Ishana Night Shyamalan has been getting primed to follow in her father M. Night's filmmaking footsteps over the past few years. She was a staple in the writer's room and behind the camera on his Apple TV+ series Servant over the final 3 seasons of its 4-season run while also serving as an assistant director on both of the features he's made during this decade that are already out in the world (Old, Knock at the Cabin). Now, Ishana has been called up to the big leagues with her feature debut The Watchers and sorry to say, she's just not quite ready to thrive in the show.
What's particularly eerie about The Watchers is that it's completely indecipherable from an M. Night Shyamalan movie. And I'm not taking about a cheap imitation either. It's a textbook uneven Shyamalan picture from start to finish. Intriguing folklore-inspired mystery premise (four strangers trapped in a vast secluded forest in the Irish countryside are forced to retreat to a bunker every night to "perform" for the mysterious nocturnal creatures that are only keeping them alive to observe them)? Check. Beautiful cinematography, meticulously detailed sound design and rich atmosphere that keeps things engaging? Uh-huh. Robotic dialogue that makes its cast (Dakota Fanning, Georgina Campbell, Olwen Fouere, Oliver Finnegan) look considerably less talented than they actually are? Yep. Conveniently timed exposition dumps that reveal every single piece of important information about the plot? You bet. All of its established good will promptly going out the window thanks to a poor final act that's spawned by a deeply silly plot twist? That's a Shyamalan bingo, gang! Really about the only difference between Ishana and M. Night's approach is that the twist here is telegraphed during one of the exposition dumps around the halfway mark and doesn't come completely out of left field in the final minutes like many of his worst ones have.

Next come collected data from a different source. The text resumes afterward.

(** * teacup: the file-tree bubble and the help bubble

    A shallow embedding of the two bubbles' update functions
    ([filetree.Bubble.Update], [filetree.Bubble.GetSelectedItem],
    [help.Model.Update], [help.generateHelpScreen]) and the properties of
    their input-mode state machine and command sequencing.

    The widgets of the terminal framework (list, text input, viewport), its
    styling engine and the key bindings are collaborators of the code: the
    part of them the bubbles call is modelled as small records, and their own
    [Update] functions are fields of an environment. *)

From Stdlib Require Import String Ascii List ZArith Bool Lia.
Import ListNotations.
Open Scope string_scope.

(** ** strings.ToLower

    Go lowers an all-ASCII string byte by byte and hands any other string to
    the Unicode mapping, which is kept as a function of the environment. *)
Module GoStrings.

Definition isASCIIbyte (c : ascii) : bool := (nat_of_ascii c <? 128)%nat.

Fixpoint isASCII (s : string) : bool :=
  match s with
  | EmptyString => true
  | String c rest => isASCIIbyte c && isASCII rest
  end.

Definition lowerByte (c : ascii) : ascii :=
  let n := nat_of_ascii c in
  if ((65 <=? n) && (n <=? 90))%nat then ascii_of_nat (n + 32) else c.

Fixpoint lowerASCII (s : string) : string :=
  match s with
  | EmptyString => EmptyString
  | String c rest => String (lowerByte c) (lowerASCII rest)
  end.

Definition ToLower (unicodeLower : string -> string) (s : string) : string :=
  if isASCII s then lowerASCII s else unicodeLower s.

(** What the Unicode tables guarantee about the letter y: no string with a
    byte outside ASCII lowers to ["y"]. *)
Definition lowers_only_Y_to_y (unicodeLower : string -> string) : Prop :=
  forall s, isASCII s = false -> unicodeLower s <> "y".

End GoStrings.

(** ** The file-tree bubble *)
Module Filetree.

(** *** Commands

    A [tea.Cmd] is kept as the term that built it.  [WidgetCmd] stands for a
    command handed back by a widget's own [Update] or [SetItems]. *)
#[warnings="-register-all"] Inductive Cmd : Type :=
| NilCmd
| getDirectoryListingCmd (name : string) (showHidden : bool)
| copyItemCmd (name : string)
| zipItemCmd (name : string)
| unzipItemCmd (name : string)
| createFileCmd (name : string)
| createDirectoryCmd (name : string)
| deleteItemCmd (name : string)
| copyToClipboardCmd (name : string)
| NewStatusMessageCmd (text : string)
| Blink
| WidgetCmd (token : nat)
| Sequentially (cmds : list Cmd)
| Batch (cmds : list Cmd).

(** *** List entries

    Modelled from the spec: the declaration of [Item] is not among the
    sources; an entry has a display name, a path and metadata, and the code
    reads its [FileName]. *)
Record Item : Type := mkItem {
  Title : string;
  Desc : string;
  FileName : string;
  IsDirectory : bool
}.
(** * The pin ledger (pinstore) and the staged-pin collector (coreipfs)

    A shallow embedding of [ffs/coreipfs/internal/pinstore] and of the
    adapter [ffs/coreipfs]: [Stage], [Pin], [Unpin], [Replace] and the garbage
    collection of staged pins; and of the earlier revision of both packages,
    which kept one marker for each staged Cid.

    Go values are modelled as the program has them:
    - a [[]Pin] is a slice header (pointer, length, capacity) over a backing
      array that lives in a heap; copying a [PinnedCid] copies the header and
      shares the array, exactly as [r = cr] does in the source;
    - [map[cid.Cid]PinnedCid] is a [gmap]; the order in which [range] visits
      it is chosen by the runtime and is an explicit argument;
    - the datastore and the IPFS node are external: each call to them may
      fail, as told by a fault script carried in their state;
    - [time.Now().Unix()] is the explicit argument [now];
    - the mutex is not modelled: the methods are run one at a time. *)

From Stdlib Require Import ZArith.
From stdpp Require Import gmap strings list fin_maps.

Open Scope Z_scope.
Open Scope nat_scope.

(** ** Identifiers *)

Module cid.
(** [cid.Cid] is a comparable struct around one string. *)
Abbreviation Cid := string (only parsing).
End cid.

Module ffs.
(** [type APIID string] *)
Abbreviation APIID := string (only parsing).
End ffs.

Ishana having the same influences and interests as her father isn't surprising, especially since she cut her teeth working on his projects and there's no question that she absorbed the hell out of any lessons he gave her over the years. But the harsh reality is that M. Night's playbook isn't the best one to follow as he's somebody who's failed to escape from a pattern bad filmmaking habits for 20+ years now. The good news is that she's still super young and could easily find her own artistic voice in time. There's some raw potential on display in between all of the storytelling hiccups and missteps and hopefully she'll learn the right lessons from what went wrong here. And if she doesn't, well at least a lot of movie fans can see the rates of their Shyamalan rants double.